2.9 SEC Reports. With a view to making available to GBH the benefits of Rule 144 under the Securities Act and any other rule or regulation of the SEC that may at any time permit GBH to sell Registrable Securities of the Company to the public without registration, the Company agrees to at any time that it is a reporting company under Section 13 or 15(d) of the Exchange Act:
(a) file with the SEC in a timely manner all reports and other documents required of the Company under the Exchange Act; and
(b) furnish to GBH, so long as GBH owns any Registrable Securities, forthwith upon request (i) a written statement by the Company that it has complied with the reporting requirements of the Exchange Act, (ii) a copy of the most recent annual or quarterly report of the Company and such other reports and documents so filed by the Company, and (iii) such other information as may be reasonably requested in availing any Holder of any rule or regulation of the SEC (exclusive of Rule 144A) which permits the selling of any Registrable Securities without registration.

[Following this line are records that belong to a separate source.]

Lemma event_alive e c : alive c -> alive (run_event true c e).
Proof.
  intros Hc. assert (state (_socket c) <> Connecting -> served c) as Hserved by by split.
  assert (secured c = true -> served c) as Hsec.
  { unfold secured. intros E. apply andb_true_iff in E as [E _]. apply bool_decide_eq_true in E. apply Hserved. congruence. }
  destruct e as [info|now reqId data|uuid request peer remark| | |login|login| | |mkpath bytes|n| | |now| ]; cbn [run_event].
  - by apply connect_alive.
  - destruct (Z.eqb_spec reqId ID_CHAT_LOGIN); [done|]. apply (stable_send alive); [|done]. by apply write_alive.
  - apply stable_befriend; [apply _|done].
  - by apply disconnect_alive.
  - by apply proxy_alive.
  - case_bool_decide; [|done]. unfold on_connected. destruct (_ && _); [apply login_alive|]; realive.
    all: intros [?|?]; [|done]; eauto.
  - destruct (_ && _ && _); [|done]. unfold on_encrypted. destruct (_ && _); [apply login_alive|]; realive.
  - destruct (_ && _) eqn:E; [|done]. bool_hyps. assert (served (abort c)) as [[Hp Hd] _] by (apply st_abort, Hserved; congruence).
    by apply result_alive.
  - destruct (state (_socket c)) eqn:Es; [done| |].
    + apply result_alive; [|intros Hr Hr2; cbn in *; congruence]. destruct Hc as [[H1 H2 H3 H4] Hd]. split; cbn; try done.
      intros _. apply H2. by right.
    + assert (alive (on_errorOccurred c)) as [[H1 H2 H3 H4] _] by (apply result_alive; [apply Hc|intros _; apply Hc]).
      apply closed_alive; [|done]. split; cbn; try done. intros [?|?]; [|done]. apply H2. by left.
  - destruct (secured c) eqn:E; [|done]. specialize (Hsec eq_refl). apply (stable_readyRead served mkpath bytes c Hsec).
  - realive.
  - case_bool_decide; [|done]. unfold on_retry. cbn [flags timer set_timers]. destruct (_ && _) eqn:E.
    + apply andb_true_iff in E as [_ Hr]. destruct Hc as [[H1 H2 H3 H4] Hd]. apply begin_alive; [by split|]. apply H2. by left.
    + destruct Hc as [[H1 H2 H3 H4] Hd]. split; [by split|]. intros Hr Hm. cbn in Hr, Hm. by rewrite Hr, Hm in E.
  - destruct (heartbeat_timer _); [|done]. destruct (decide (state (_socket c) = Connecting)) as [Hs|Hs].
    + unfold on_heartbeat. destruct Hc as [[H1 H2 H3 H4] Hd]. rewrite H2 by by right. done.
    + apply (stable_heartbeat served c (Hserved Hs)).
  - destruct (outbox_timer _); [|done]. apply stable_flush; [apply _|done].
  - destruct (friend_timer _); [|done]. realive.
Qed.

Lemma result_flags c : let c' := give_result c in
  _socket c' = _socket c /\ _use_tls (flags c') = _use_tls (flags c) /\ _login_payload (flags c') = _login_payload (flags c) /\
  _manual_disconnect (flags c') = _manual_disconnect (flags c).
Proof. unfold give_result, scheduleReconnect. repeat case_match; done. Qed.

Lemma lost_reconnects c : _manual_disconnect (flags c) = false -> _login_payload (flags c) <> ""%string ->
  _reconnecting (flags (on_disconnected c)) = true.
Proof.
  intros Hm Hp. unfold on_disconnected, scheduleReconnect. cbn zeta.
  destruct (_ =? 0); cbn; rewrite Hm; (destruct (_login_payload (flags c)) eqn:E; [done|]); cbn;
    by case_bool_decide.
Qed.
(* ===== verification/ClientFrames.v ===== *)
(** The frames of the client's connection: what the server sends is what the
    handlers get.  Over the model of [TcpMgr]. *)
From S2P Require Import Prelude Mysql MessageStore ClientModel QtJson Session TcpMgr.

(** ** Frames *)

Section Frames.
Context `{QJson}.

(** A frame as the server may send it. *)
Definition sendable (f : Z * string) : Prop :=
  0 <= f.1 < 2 ^ 16 /\ known f.1 = true /\ 0 < ssize f.2 <= allowedLength f.1.

Definition bytes_of (fs : list (Z * string)) : string := foldr (fun f s => SendNode f.2 f.1 ++ s)%string ""%string fs.

(** What has arrived and was not handled. *)
Definition unread (p : Parser) : string :=
  if _b_recv_pending p then (be16 (_message_id p) ++ be16 (_message_len p) ++ _buffer p)%string else _buffer p.
Definition parser_ok (p : Parser) : Prop :=
  _b_recv_pending p = true -> 0 <= _message_id p < 2 ^ 16 /\ known (_message_id p) = true /\ 0 < _message_len p <= allowedLength (_message_id p).

Lemma allowed_u16 id : allowedLength id < 2 ^ 16.
Proof. unfold allowedLength. repeat case_match; lia. Qed.

Lemma head_back z w : 0 <= z < 2 ^ 16 -> exists a b, (be16 z ++ w)%string = String a (String b w) /\ of_be16 a b = z.
Proof.
  intros Hz. unfold be16. do 2 eexists. rewrite !string_app_cons. split; [reflexivity|]. by apply of_be16_be16.
Qed.

(** The head of a frame is taken in one piece or left. *)
Lemma read_head_unread i l p : parser_ok p -> _b_recv_pending p = true ->
  read_head (mkParser (unread p) false i l) = read_head p.
Proof.
  intros Hok Hp. specialize (Hok Hp) as (Hid & Hk & Hlen). pose proof (allowed_u16 (_message_id p)).
  unfold unread, read_head. rewrite Hp. cbn [_b_recv_pending _buffer].
  destruct (head_back (_message_id p) (be16 (_message_len p) ++ _buffer p) Hid) as (a & b & -> & Ea).
  destruct (head_back (_message_len p) (_buffer p) ltac:(lia)) as (d & e & -> & Ed). cbv zeta. rewrite Ea, Ed, Hk.
  rewrite (proj2 (Z.eqb_neq _ 0)) by lia. cbn [negb orb]. rewrite (proj2 (Z.ltb_ge _ _)) by lia.
  destruct p. cbn in *. by subst.
Qed.

Lemma parse_turn_unread p : parser_ok p -> _b_recv_pending p = true ->
  match parse_turn (mkParser (unread p) false 0 0) with
  | Waits _ => parse_turn p = Waits p
  | r => parse_turn p = r
  end.
Proof.
  intros Hok Hp. unfold parse_turn. rewrite read_head_unread by done. unfold read_head. rewrite Hp.
  by destruct (_ <? _).
Qed.

Definition turn_ok (p : Parser) (todo : list (Z * string)) (rest : string) (t : turn) : Prop :=
  match t with
  | Waits p' => parser_ok p' /\ unread p' = unread p /\
      match todo with [] => unread p = ""%string | f :: _ => ssize (unread p) < ssize (SendNode f.2 f.1) end
  | Rejects _ => False
  | Frame id data p' => exists todo', todo = (id, data) :: todo' /\ _b_recv_pending p' = false /\
      (unread p' ++ rest)%string = bytes_of todo'
  end.

Lemma SendNode_size f : ssize (SendNode f.2 f.1) = 4 + ssize f.2.
Proof. unfold SendNode, be16. rewrite !ssize_app. unfold ssize at 1 2. cbn [String.length]. lia. Qed.

Lemma bytes_cons f todo : bytes_of (f :: todo) = (be16 f.1 ++ be16 (ssize f.2) ++ f.2 ++ bytes_of todo)%string.
Proof. cbn [bytes_of foldr]. unfold SendNode. by rewrite <- !(assoc_L String.append). Qed.

Lemma turn_fresh B i l todo rest : Forall sendable todo -> (B ++ rest)%string = bytes_of todo ->
  turn_ok (mkParser B false i l) todo rest (parse_turn (mkParser B false i l)).
Proof.
  intros Hf E. unfold parse_turn, read_head. cbn [_b_recv_pending _buffer].
  assert (forall p : Parser, _b_recv_pending p = false -> parser_ok p) as Hidle by (intros p Hp ?; congruence).
  destruct todo as [|f todo].
  { cbn in E. destruct B as [|a B]; [|by rewrite string_app_cons in E]. cbn. split_and!; [by apply Hidle|done|done]. }
  inversion Hf as [|? ? Hfo Hf']; subst. destruct Hfo as (Hid & Hk & Hlen). pose proof (allowed_u16 f.1) as Hu. pose proof (SendNode_size f) as Hsz.
  assert (ssize B < 4 -> turn_ok (mkParser B false i l) (f :: todo) rest (Waits (mkParser B false i l))) as Hshort.
  { intros HB. cbn. split_and!; [by apply Hidle|done|]. unfold unread. cbn. lia. }
  do 4 (destruct B as [|? B]; [apply Hshort; unfold ssize; simpl; lia|]).
  rewrite !string_app_cons, bytes_cons in E.
  destruct (head_back f.1 (be16 (ssize f.2) ++ f.2 ++ bytes_of todo) Hid) as (x1 & x2 & E1 & Ea).
  destruct (head_back (ssize f.2) (f.2 ++ bytes_of todo) ltac:(lia)) as (x3 & x4 & E2 & Ed).
  rewrite E1, E2 in E. injection E as -> -> -> -> E. cbv zeta. rewrite Ea, Ed, Hk.
  rewrite (proj2 (Z.eqb_neq _ 0)) by lia. cbn [negb orb]. rewrite (proj2 (Z.ltb_ge _ _)) by lia.
  cbn [_buffer _message_len _message_id]. destruct (Z.ltb_spec (ssize B) (ssize f.2)).
  - assert (unread (mkParser B true f.1 (ssize f.2)) = unread (mkParser (String x1 (String x2 (String x3 (String x4 B)))) false i l)) as EU.
    { unfold unread. cbn [_b_recv_pending _message_id _message_len _buffer]. 
      rewrite <- Ea, <- Ed, !be16_of_be16, !string_app_cons. done. }
    cbn [turn_ok]. rewrite EU. split_and!; [by intros _|done|]. unfold unread. cbn [_b_recv_pending _buffer].
    rewrite !ssize_cons. lia.
  - destruct (app_split _ _ _ _ E) as (w & -> & Ew); [unfold ssize in *; lia|].
    rewrite stake_size, sdrop_size by (rewrite Z2Nat.id; lia). cbn [turn_ok]. exists todo. by destruct f.
Qed.

Lemma turn_spec p todo rest : parser_ok p -> Forall sendable todo -> (unread p ++ rest)%string = bytes_of todo ->
  turn_ok p todo rest (parse_turn p).
Proof.
  intros Hok Hf E. destruct (_b_recv_pending p) eqn:Hp.
  - pose proof (turn_fresh (unread p) 0 0 todo rest Hf E) as Ht. pose proof (parse_turn_unread p Hok Hp) as Hu.
    destruct (parse_turn (mkParser (unread p) false 0 0)); rewrite Hu; [|done|done].
    destruct Ht as (_ & _ & Ht). by split_and!.
  - destruct p as [B pend i l]. cbn in Hp. subst. by apply turn_fresh.
Qed.

(** A frame takes a byte of the buffer at least. *)
Lemma frame_shrinks p id data p' : parser_ok p -> parse_turn p = Frame id data p' ->
  (String.length (_buffer p') < String.length (_buffer p))%nat.
Proof.
  intros Hok. unfold parse_turn. destruct (read_head p) as [[[] q]|] eqn:E; [|done..].
  assert ((String.length (_buffer q) <= String.length (_buffer p))%nat /\ 0 < _message_len q) as [Hle Hpos].
  { unfold read_head in E. destruct (_b_recv_pending p) eqn:Hp; [simplify_eq; specialize (Hok Hp); lia|].
    destruct (_buffer p) as [|a [|b [|d [|e rest]]]]; [done..|]. cbv zeta in E. pose proof (of_be16_bound d e).
    destruct (negb (known (of_be16 a b)) || (of_be16 d e =? 0)) eqn:E1; [done|]. bool_hyps.
    destruct (_ <? _); [done|]. simplify_eq. cbn [_buffer _message_len String.length]. lia. }
  destruct (Z.ltb_spec (ssize (_buffer q)) (_message_len q)); [done|]. intros [= _ _ <-]. cbn [_buffer].
  pose proof (ssize_sdrop (Z.to_nat (_message_len q)) (_buffer q)) as Hd. unfold ssize in *. lia.
Qed.

(** The handlers leave the reader alone. *)
Definition untouched (p : Parser) (h : list (Z * string)) (c : TcpMgr) : Prop := parser c = p /\ handled c = h.

Lemma write_untouched p h reqId data c : untouched p h c -> untouched p h (writeFrame reqId data c).
Proof. intros Hc. unfold writeFrame. cbn zeta. repeat case_match; done. Qed.

#[local] Instance flows_untouched p h : Flows (untouched p h).
Proof.
  split; [split|..]; try done.
  - intros reqId data c _. apply write_untouched.
  - intros c Hc. unfold abort, on_disconnected, scheduleReconnect. cbn zeta. repeat case_match; done.
Qed.

#[local] Instance handled_untouched p h : Handled (untouched p h).
Proof.
  split; [apply _| |].
  - intros v c Hc. unfold open_account. cbn zeta. destruct (open _ _) as [[[]|] m]; done.
  - intros data c. apply (stable_notify_text (untouched p h)). intros. by apply write_untouched.
Qed.

Lemma handle_frame mkpath id data p c : let c' := handleMsg mkpath id data (set_parser p c) in
  parser c' = p /\ handled c' = handled c ++ [(id, data)].
Proof.
  cbn zeta. unfold handleMsg. cbn zeta. destruct (handler mkpath id) eqn:E; [|done].
  apply (stable_handler (untouched p (handled c ++ [(id, data)])) _ _ _ _ _ E). done.
Qed.

(** What a reader that has worked off its buffer is left with. *)
Definition reads_to (c : TcpMgr) (todo : list (Z * string)) (rest : string) (c' : TcpMgr) : Prop :=
  exists l todo', todo = l ++ todo' /\ handled c' = handled c ++ l /\ parser_ok (parser c') /\
    (unread (parser c') ++ rest)%string = bytes_of todo' /\
    match todo' with [] => unread (parser c') = ""%string | f :: _ => ssize (unread (parser c')) < ssize (SendNode f.2 f.1) end.

Lemma read_loop_spec mkpath rest fuel : forall c todo, (String.length (_buffer (parser c)) <= fuel)%nat ->
  parser_ok (parser c) -> Forall sendable todo -> (unread (parser c) ++ rest)%string = bytes_of todo ->
  reads_to c todo rest (read_loop fuel mkpath c).
Proof.
  induction fuel as [|fuel IH]; intros c todo Hl Hok Hf E; pose proof (turn_spec _ _ _ Hok Hf E) as Ht; cbn [read_loop];
    destruct (parse_turn (parser c)) as [p|p|id data p] eqn:Ep; [| |apply frame_shrinks in Ep; [lia|done]| | |]; try done.
  1,2: destruct Ht as (Hok' & Eu & Hm); exists [], todo; cbn [parser set_parser handled]; rewrite Eu, app_nil_r; by split_and!.
  destruct Ht as (todo' & -> & Hp & Et). apply frame_shrinks in Ep; [|done]. inversion_clear Hf.
  destruct (handle_frame mkpath id data p c) as [E1 E2].
  destruct (IH (handleMsg mkpath id data (set_parser p c)) todo') as (l & todo'' & -> & Eh & Hrest); rewrite ?E1; try done; try lia.
  { intros Hp'. congruence. }
  exists ((id, data) :: l), todo''. rewrite Eh, E2, <- (assoc_L (++)). done.
Qed.

Lemma unread_more p bytes :
  unread (mkParser (_buffer p ++ bytes) (_b_recv_pending p) (_message_id p) (_message_len p)) = (unread p ++ bytes)%string.
Proof. unfold unread. cbn. destruct (_b_recv_pending p); [|done]. by rewrite <- !(assoc_L String.append). Qed.

Lemma readyRead_spec mkpath rest bytes c todo : ssize (unread (parser c)) + ssize bytes <= 256 * 1024 ->
  parser_ok (parser c) -> Forall sendable todo -> (unread (parser c) ++ bytes ++ rest)%string = bytes_of todo ->
  reads_to c todo rest (readyRead mkpath bytes c).
Proof.
  intros Hs Hok Hf E. unfold readyRead. cbn zeta.
  assert (ssize (_buffer (parser c)) <= ssize (unread (parser c))) as Hb.
  { unfold unread. destruct (_b_recv_pending _); [|done]. rewrite !ssize_app. unfold be16, ssize. cbn [String.length]. lia. }
  rewrite (proj2 (Z.ltb_ge _ _)) by (rewrite ssize_app; lia).
  match goal with |- reads_to c todo rest (read_loop _ mkpath ?x) => set (c1 := x) end.
  apply (read_loop_spec mkpath rest _ c1); try done. change (parser c1) with (mkParser (_buffer (parser c) ++ bytes) (_b_recv_pending (parser c)) (_message_id (parser c)) (_message_len (parser c))).
  by rewrite unread_more, <- (assoc_L String.append).
Qed.

Definition joined (pieces : list string) : string := foldr String.append ""%string pieces.

Lemma unread_small c todo rest c' : Forall sendable todo -> reads_to c todo rest c' -> ssize (unread (parser c')) < 2 ^ 17.
Proof.
  intros Hf (l & todo' & -> & _ & _ & _ & Hm). apply Forall_app in Hf as [_ Hf].
  destruct todo' as [|f todo']; [by rewrite Hm|]. inversion_clear Hf as [|? ? (_ & _ & Hl) _]. pose proof (allowed_u16 f.1).
  rewrite SendNode_size in Hm. lia.
Qed.

Lemma pieces_spec mkpath pieces : forall c todo, Forall (fun b => ssize b <= 2 ^ 17) pieces ->
  ssize (unread (parser c)) <= 2 ^ 17 -> parser_ok (parser c) -> Forall sendable todo ->
  (unread (parser c) ++ joined pieces)%string = bytes_of todo ->
  (match todo with [] => True | f :: _ => ssize (unread (parser c)) < ssize (SendNode f.2 f.1) end) ->
  handled (foldl (fun c b => readyRead mkpath b c) c pieces) = handled c ++ todo.
Proof.
  induction pieces as [|b pieces IH]; intros c todo Hb Hu Hok Hf E Hm; cbn [foldl].
  - destruct todo as [|f todo]; [by rewrite app_nil_r|]. cbn [joined foldr] in E. rewrite (right_id_L ""%string String.append) in E.
    apply (f_equal ssize) in E. cbn [bytes_of foldr] in E. rewrite ssize_app in E. fold (bytes_of todo) in E.
    pose proof (ssize_nonneg (bytes_of todo)). lia.
  - inversion_clear Hb as [|? ? Hb1 Hb2]. pose proof (readyRead_spec mkpath (joined pieces) b c todo) as Hr.
    destruct Hr as (l & todo' & -> & Eh & Hr); try done; [lia|].
    pose proof Hf as [_ Hf']%Forall_app. destruct Hr as (Hok' & E' & Hm').
    rewrite (IH _ todo'); try done; [by rewrite Eh, <- (assoc_L (++))| |by destruct todo'].
    enough (ssize (unread (parser (readyRead mkpath b c))) < 2 ^ 17) by lia.
    eapply (unread_small c (l ++ todo') (joined pieces)); [done|]. exists l, todo'. by split_and!.
Qed.

(** C28. The frames a server sends are the frames the client handles: whatever
    the sizes of the pieces in which their bytes arrive on a new connection
    (none above 128 KiB), the slot of [readyRead] gives each of them to
    [handleMsg], in their order, with its identifier and its body, and does
    not lose, split or invent any. *)
Theorem client_reads_frames mkpath c fs pieces :
  Forall sendable fs -> Forall (fun b => ssize b <= 2 ^ 17) pieces -> joined pieces = bytes_of fs ->
  handled (foldl (fun c b => readyRead mkpath b c) (resetParser c) pieces) = handled c ++ fs.
Proof.
  intros Hf Hb E. apply (pieces_spec mkpath pieces (resetParser c) fs); try done.
  destruct fs as [|f fs]; [done|]. rewrite SendNode_size. unfold ssize at 1. cbn. pose proof (ssize_nonneg f.2). lia.
Qed.

End Frames.

Module Example.

#[local] Existing Instance ToyQJson.toy_qjson.

Definition example_client : TcpMgr :=
  new_TcpMgr (mkMessageStore (mkDb (mkFile [] []) None true 0 0 (fun _ => Fine) (fun _ => 0)) false 0).

(** Two frames in pieces that cut a head and a body. *)
Definition example_frames : list (Z * string) := [(ID_HEARTBEAT_RSP, "ok"); (ID_TEXT_CHAT_MSG_RSP, "{}")]%string.
Definition example_pieces : list string :=
  let s := bytes_of example_frames in [stake 3 s; stake 2 (sdrop 3 s); ""; stake 5 (sdrop 5 s); sdrop 10 s]%string.

Lemma client_reads_frames_witness :
  handled (foldl (fun c b => readyRead true b c) (resetParser example_client) example_pieces) = [] ++ example_frames.
Proof.
  apply (client_reads_frames true example_client).
  - repeat constructor; vm_compute; done.
  - repeat constructor; vm_compute; done.
  - vm_compute. reflexivity.
Defined.

End Example.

2.10 Termination of Registration Rights. Except for Section 2.8, which shall survive until the expiration of any applicable statutes of limitation, Section 2 shall terminate automatically and have no further force or effect upon the expiration of the Registration Rights Term.
3. Company Covenants.
3.1 Company Information. For so long as GBH holds Registrable Securities, the Company shall deliver a copy of its Annual Report on Form 10-K, Quarterly Report on Form 10-Q and any Current Report on Form 8-K filed by the Company with the SEC promptly following the filing date of such reports.
3.2 Amendment to Certificate of Incorporation or Certificate of Designations. For so long as GBH holds Registrable Securities, the Company will not amend its certificate of incorporation or the Certificate of Designations in any manner materially adverse to GBH without the written consent of GBH.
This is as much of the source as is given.